Exercise prompt:
Between the line containing "InodeBasicFile (PFile content))" and the line containing "Definition staleHandle (w" lies a run of lines; give that run again exactly, with both of those lines, and nothing else from the entries below.

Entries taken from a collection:

——

(* ===== verification/SquashImage.v ===== *)
(** * SquashImage: an image is read back as the file system the calls describe.

    Reading a path of a closed image gives what the calls put there: type,
    permissions, owner, modification time and contents; a directory lists its
    entries in order, and nothing else is found. *)

From S2P Require Import Prelude Effects GoStrings GoPath SquashMeta SquashCodec SquashWriter SquashReader SquashBuild SquashLayout SquashTree.

(** ** What the calls describe *)

(** The names in the directory [d]. *)
Definition namesIn (fs : fsys) (d : string) : list string :=
  isort sle (map base (filter (fun q => dir q = d) (map fst (map_to_list fs)))).

Definition mtimeOf (cfg : writerConfig Compressor) (mtime : option Z) : Z :=
  default 0%Z (match cfgMtime cfg with Some t => Some t | None => mtime end).

Definition statOf (cfg : writerConfig Compressor) (a : Attrs) (type : Z) (p : payload) : stat :=
  mkStat type (aMode a mod 2 ^ 12) (aUID a) (aGID a) (mtimeOf cfg (aMtime a)) p.

(** What a node that is not a hard link looks like. *)
Definition nodeStat (cfg : writerConfig Compressor) (fs : fsys) (p : string) (n : node) : option stat :=
  match n with
  | NFile a content => Some (statOf cfg a InodeBasicFile (PFile content))
  | NDir a => Some (statOf cfg a InodeBasicDir (PDir (namesIn fs p)))
  | NSymlink a target => Some (statOf cfg a InodeBasicSymlink (PSymlink target))
  | NChar a major minor => Some (statOf cfg a InodeBasicChar (PDevice (major * 256 + minor)))
  | NBlock a major minor => Some (statOf cfg a InodeBasicBlock (PDevice (major * 256 + minor)))
  | NFIFO a => Some (statOf cfg a InodeBasicFIFO PIPC)
  | NSocket a => Some (statOf cfg a InodeBasicSocket PIPC)
  | NLink _ => None
  end.

Definition rootAttrs (cfg : writerConfig Compressor) : Attrs := mkAttrs "" 493 0 0 (cfgMtime cfg).

(** What is at a path. *)
Definition viewOf (cfg : writerConfig Compressor) (fs : fsys) (p : string) : option stat :=
  if String.eqb p "/" then nodeStat cfg fs "/" (NDir (rootAttrs cfg))
  else match fs !! p with
       | Some (NLink t) => n ← fs !! t; nodeStat cfg fs t n
       | Some n => nodeStat cfg fs p n
       | None => None
       end.

(** A writer after some calls, and the file system they describe: a call that
    succeeds changes it, one that fails does not.  A write can be through a
    handle that is stale; after a write to the current file that fails in the
    middle nothing is claimed. *)
Definition staleHandle (w : Writer) (h : string) : bool :=
  match wCurFile w with Some (q, _) => negb (String.eqb q h) | None => true end.

Inductive reach (cfg : writerConfig Compressor) : Writer -> fsys -> Prop :=
  | reach_new opts w : NewWriter opts = Ok (cfg, w) -> reach cfg w ∅
  | reach_done w fs k w' :
      reach cfg w fs -> wfCall k -> runCall cfg k w = (Done tt, w') -> reach cfg w' (applyCall k fs)
  | reach_failed w fs k e w' :
      reach cfg w fs -> wfCall k -> (forall h p, k = CallWrite h p -> staleHandle w h = true) ->
      runCall cfg k w = (Failed e, w') -> reach cfg w' fs.

(** ** From the calls to the layout *)

Section Image.
  Context (cfg : writerConfig Compressor) `{!CompressorLaws (cfgCompressor cfg)}.
  Context (bsz : validBlockSize (cfgBlockSize cfg)).
  #[local] Notation comp := (cfgCompressor cfg).
  #[local] Notation bs := (cfgBlockSize cfg).

Lemma represents_new : represents cfg (mkWriter (zeros superblockSize) false false 96 ∅ [] None newIDTable) ∅.
Proof.
  split; [|intros p _; cbn; rewrite !lookup_empty; constructor].
  split; cbn; try done; [by apply NoDup_nil|intros p|intros p Hp; by apply elem_of_nil in Hp].
  rewrite lookup_empty. split; [intros Hp; by apply elem_of_nil in Hp|by intros []].
Qed.

(** The static part of an entry, from its node. *)
Lemma sealed_static out p e n fs : sealed cfg out p e n -> wfNode fs n ->
  ePath e = p /\ wfDynamic e /\ (ownsInode e -> wfAttrs (eAttrs e)) /\
  (forall t, n = NLink t <-> eKind e = kindHardlink /\ eHardlinkTarget e = Some t).
Proof.
  intros H Hn.
  destruct n; cbn in H, Hn; [destruct H as (start & sizes & -> & _)|subst e..]; split_and!; try done; try naive_solver.
Qed.

Lemma represents_node w fs p e : represents cfg w fs -> wCurFile w = None -> wEntries w !! p = Some e ->
  exists n, fs !! p = Some n /\ sealed cfg (wOut w) p e n.
Proof.
  unfold represents. intros H Hc He. rewrite Hc in H. destruct H as [_ Hs]. specialize (Hs p ltac:(done)).
  rewrite He in Hs. inversion Hs; subst. eauto.
Qed.

Lemma represents_recorded w fs : represents cfg w fs -> wCurFile w = None -> recorded (wEntries w) (wOrder w).
Proof.
  intros H Hc. pose proof (fun p e => represents_node w fs p e H Hc) as Hn. unfold represents in H. rewrite Hc in H.
  destruct H as [[H1 H2 H3 H4 H5 H6 H7 H8] Hs].
  split; try done.
  - intros p. rewrite H6. specialize (Hs p ltac:(done)). split; intros [x Hx]; rewrite Hx in Hs; inversion Hs; eauto.
  - intros p e He. destruct (Hn p e He) as (n & Hf & Hse). by eapply sealed_static in Hse as (? & _); [|eauto].
  - intros p e He. destruct (Hn p e He) as (n & Hf & Hse). by eapply sealed_static in Hse as (_ & ? & _); [|eauto].
  - intros p e He. destruct (Hn p e He) as (n & Hf & Hse). by eapply sealed_static in Hse as (_ & _ & ? & _); [|eauto].
  - intros p e He Ek. destruct (Hn p e He) as (n & Hf & Hse). pose proof (H8 p n Hf) as Hwf.
    destruct n; cbn in Hse; try (by subst e); [by destruct Hse as (? & ? & -> & _)|]. subst e.
    destruct Hwf as (a & content & Ht). specialize (Hs target ltac:(done)). rewrite Ht in Hs.
    inversion Hs as [e' n Hse|]; subst. destruct Hse as (start & sizes & -> & _). eauto.
Qed.

(** ** The bytes of a closed image *)

Definition closedImage (out : string) (l : layout) (ids lookup pad : string) (sb : superblock) : string :=
  encodeSuperblock sb +:+ sdrop superblockSize out +:+ emitBlocks (mwBlocks (tbInodes (lTables l)))
  +:+ emitBlocks (mwBlocks (tbDirs (lTables l))) +:+ ids +:+ lookup +:+ pad.

(** The superblock [Close] writes. *)
Definition superblockOf (l : layout) (inodes dirs idTable used : Z) : superblock :=
  let es := tbEntries (lTables l) in
  let rootRef := eInodeRef (lRoot l) in
  mkSuperblock (totalInodeCount es) (imageMtime cfg es) bs 0 (compID comp) (blockLogFor bs)
    (Z.lor FlagNoFragments FlagNoXattrs) (Count (lIds l))
    (encodeRef rootRef (BlockByteOffset (tbInodes (lTables l)) (refBlockIdx rootRef)))
    used idTable noTable inodes dirs noTable noTable.

(** One step of a sequence of actions. *)
Ltac emits H :=
  let u := fresh "u" in let w' := fresh "w'" in let E := fresh "E" in
  apply bind_Done in H as (u & w' & E & H); unfold outPos, emit, overwrite, modify in E;
  apply pair_equal_spec in E as [E <-]; injection E as <-; cbn [wOut wOutPos set_out] in H.

Lemma emitTables_spec l I D w w2 :
  tbInodes (lTables l) = sWriter I -> tbDirs (lTables l) = sWriter D -> valid cfg I -> valid cfg D ->
  wOutPos w = Z.of_nat (slen (wOut w)) -> emitTables cfg l w = (Done tt, w2) ->
  exists offs ids pad,
    let posI := Z.of_nat (slen (wOut w)) in
    let posD := (posI + Z.of_nat (slen (emitBlocks (mwBlocks (sWriter I)))))%Z in
    let posIds := (posD + Z.of_nat (slen (emitBlocks (mwBlocks (sWriter D)))))%Z in
    let posLookup := (posIds + Z.of_nat (slen ids))%Z in
    let used := (posLookup + Z.of_nat (slen (WriteLookup offs)))%Z in
    WriteData comp (lIds l) posIds = Ok (offs, ids) /\
    (superblockSize <= slen (wOut w) ->
     wOut w2 = closedImage (wOut w) l ids (WriteLookup offs) pad (superblockOf l posI posD posLookup used)) /\
    slen (wOut w) + slen (emitBlocks (mwBlocks (sWriter I))) + slen (emitBlocks (mwBlocks (sWriter D))) + slen ids
      + slen (WriteLookup offs) <= slen (wOut w2).
Proof.
  intros EI ED (HbI & _ & _) (HbD & _ & _) Hpos H. unfold emitTables in H. emits H.
  apply bind_Done in H as (bytes & w1 & E & H). apply wrapping_Done, check_Done in E as [E ->].
  rewrite EI, (EmitTo_holds comp _ _ HbI) in E. apply Ok_inj in E. subst bytes. do 2 emits H.
  apply bind_Done in H as (bytes & w1 & E & H). apply wrapping_Done, check_Done in E as [E ->].
  rewrite ED, (EmitTo_holds comp _ _ HbD) in E. apply Ok_inj in E. subst bytes. do 2 emits H.
  apply bind_Done in H as ([offs ids] & w1 & E & H). apply wrapping_Done, check_Done in E as [Ew ->]. cbn [fst snd] in H.
  do 4 emits H. set (pad := if Z.eqb _ _ then _ else _) in H. do 2 emits H. unfold modify in H. apply pair_equal_spec in H as [_ <-].
  exists offs, ids, pad. rewrite Hpos in *. cbn zeta. cbn [wOut set_finished set_out]. rewrite slen_encodeSuperblock.
  split; [done|]. split.
  - intros Hs. unfold closedImage. rewrite EI, ED, !sapp_assoc, sdrop_app_le by done. unfold superblockOf. by rewrite EI.
  - rewrite slen_app, slen_sdrop, slen_encodeSuperblock, !slen_app. lia.
Qed.

Lemma emitTables_keeps l w w2 :
  emitTables cfg l w = (Done tt, w2) -> wEntries w2 = wEntries w /\ wIds w2 = wIds w.
Proof.
  intros H. unfold emitTables in H. emits H.
  apply bind_Done in H as (bytes & w1 & E & H). apply wrapping_Done, check_Done in E as [E ->]. do 2 emits H.
  apply bind_Done in H as (bytes' & w1 & E' & H). apply wrapping_Done, check_Done in E' as [E' ->]. do 2 emits H.
  apply bind_Done in H as ([offs ids] & w1 & Ew & H). apply wrapping_Done, check_Done in Ew as [Ew ->]. cbn [fst snd] in H.
  do 4 emits H. do 2 emits H. unfold modify in H. by apply pair_equal_spec in H as [_ <-].
Qed.

(** What [Close] records is the layout it wrote. *)
Lemma Close_layout visits w w2 fs :
  represents cfg w fs -> Close cfg visits w = (Done tt, w2) ->
  exists w1 l I D ch, represents cfg w1 fs /\ wCurFile w1 = None /\
    laidOut cfg (withRoot cfg (wEntries w1)) (wOrder w1) l I D ch /\ wEntries w2 = tbEntries (lTables l) /\ wIds w2 = lIds l.
Proof.
  intros Hr H. unfold Close in H. apply bind_Done in H as ([] & w0 & H0 & H). apply check_Done in H0 as [_ ->].
  apply bind_Done in H as ([] & w1 & H1 & H). destruct (flushCurFile_represents cfg bsz w w1 fs _ Hr H1) as (Hr1 & Hc1 & _).
  specialize (Hc1 eq_refl). pose proof Hr1 as Hwf. unfold represents in Hwf. rewrite Hc1 in Hwf. destruct Hwf as [Hwf _].
  emits H. apply bind_Done in H as (l & w1' & E & H). apply check_Done in E as [El ->]. cbn [wEntries wOrder wIds set_closed] in El.
  rewrite (wf_ids _ _ Hwf) in El. destruct (layOut_spec cfg visits _ _ l (represents_recorded w1 fs Hr1 Hc1) El) as (I & D & ch & L).
  emits H. apply emitTables_keeps in H as [-> ->]. by exists w1, l, I, D, ch.
Qed.

Lemma Close_spec visits w w2 fs :
  represents cfg w fs -> Close cfg visits w = (Done tt, w2) ->
  exists w1 l I D ch offs ids pad,
    represents cfg w1 fs /\ wCurFile w1 = None /\ laidOut cfg (withRoot cfg (wEntries w1)) (wOrder w1) l I D ch /\
    let posI := Z.of_nat (slen (wOut w1)) in
    let posD := (posI + Z.of_nat (slen (emitBlocks (mwBlocks (sWriter I)))))%Z in
    let posIds := (posD + Z.of_nat (slen (emitBlocks (mwBlocks (sWriter D)))))%Z in
    let posLookup := (posIds + Z.of_nat (slen ids))%Z in
    let used := (posLookup + Z.of_nat (slen (WriteLookup offs)))%Z in
    WriteData comp (lIds l) posIds = Ok (offs, ids) /\
    wOut w2 = closedImage (wOut w1) l ids (WriteLookup offs) pad (superblockOf l posI posD posLookup used) /\
    (used <= Z.of_nat (slen (wOut w2)))%Z.
Proof.
  intros Hr H. unfold Close in H. apply bind_Done in H as ([] & w0 & H0 & H). apply check_Done in H0 as [_ ->].
  apply bind_Done in H as ([] & w1 & H1 & H). destruct (flushCurFile_represents cfg bsz w w1 fs _ Hr H1) as (Hr1 & Hc1 & _).
  specialize (Hc1 eq_refl). pose proof Hr1 as Hwf. unfold represents in Hwf. rewrite Hc1 in Hwf. destruct Hwf as [Hwf _].
  emits H. apply bind_Done in H as (l & w1' & E & H). apply check_Done in E as [El ->]. cbn [wEntries wOrder wIds set_closed] in El.
  rewrite (wf_ids _ _ Hwf) in El. destruct (layOut_spec cfg visits _ _ l (represents_recorded w1 fs Hr1 Hc1) El) as (I & D & ch & L).
  emits H. apply (emitTables_spec l I D) in H as (offs & ids & pad & Hw & Hout & Hlen); try apply L; [|apply (wf_pos _ _ Hwf)].
  exists w1, l, I, D, ch, offs, ids, pad. cbn zeta in *. cbn [wOut set_tables set_closed] in *.
  split_and!; [done..|apply Hout, (wf_super _ _ Hwf)|lia].
Qed.
End Image.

——

Answer for the task:
  | NFile a content => Some (statOf cfg a InodeBasicFile (PFile content))
  | NDir a => Some (statOf cfg a InodeBasicDir (PDir (namesIn fs p)))
  | NSymlink a target => Some (statOf cfg a InodeBasicSymlink (PSymlink target))
  | NChar a major minor => Some (statOf cfg a InodeBasicChar (PDevice (major * 256 + minor)))
  | NBlock a major minor => Some (statOf cfg a InodeBasicBlock (PDevice (major * 256 + minor)))
  | NFIFO a => Some (statOf cfg a InodeBasicFIFO PIPC)
  | NSocket a => Some (statOf cfg a InodeBasicSocket PIPC)
  | NLink _ => None
  end.

Definition rootAttrs (cfg : writerConfig Compressor) : Attrs := mkAttrs "" 493 0 0 (cfgMtime cfg).

(** What is at a path. *)
Definition viewOf (cfg : writerConfig Compressor) (fs : fsys) (p : string) : option stat :=
  if String.eqb p "/" then nodeStat cfg fs "/" (NDir (rootAttrs cfg))
  else match fs !! p with
       | Some (NLink t) => n ← fs !! t; nodeStat cfg fs t n
       | Some n => nodeStat cfg fs p n
       | None => None
       end.

(** A writer after some calls, and the file system they describe: a call that
    succeeds changes it, one that fails does not.  A write can be through a
    handle that is stale; after a write to the current file that fails in the
    middle nothing is claimed. *)
Definition staleHandle (w : Writer) (h : string) : bool :=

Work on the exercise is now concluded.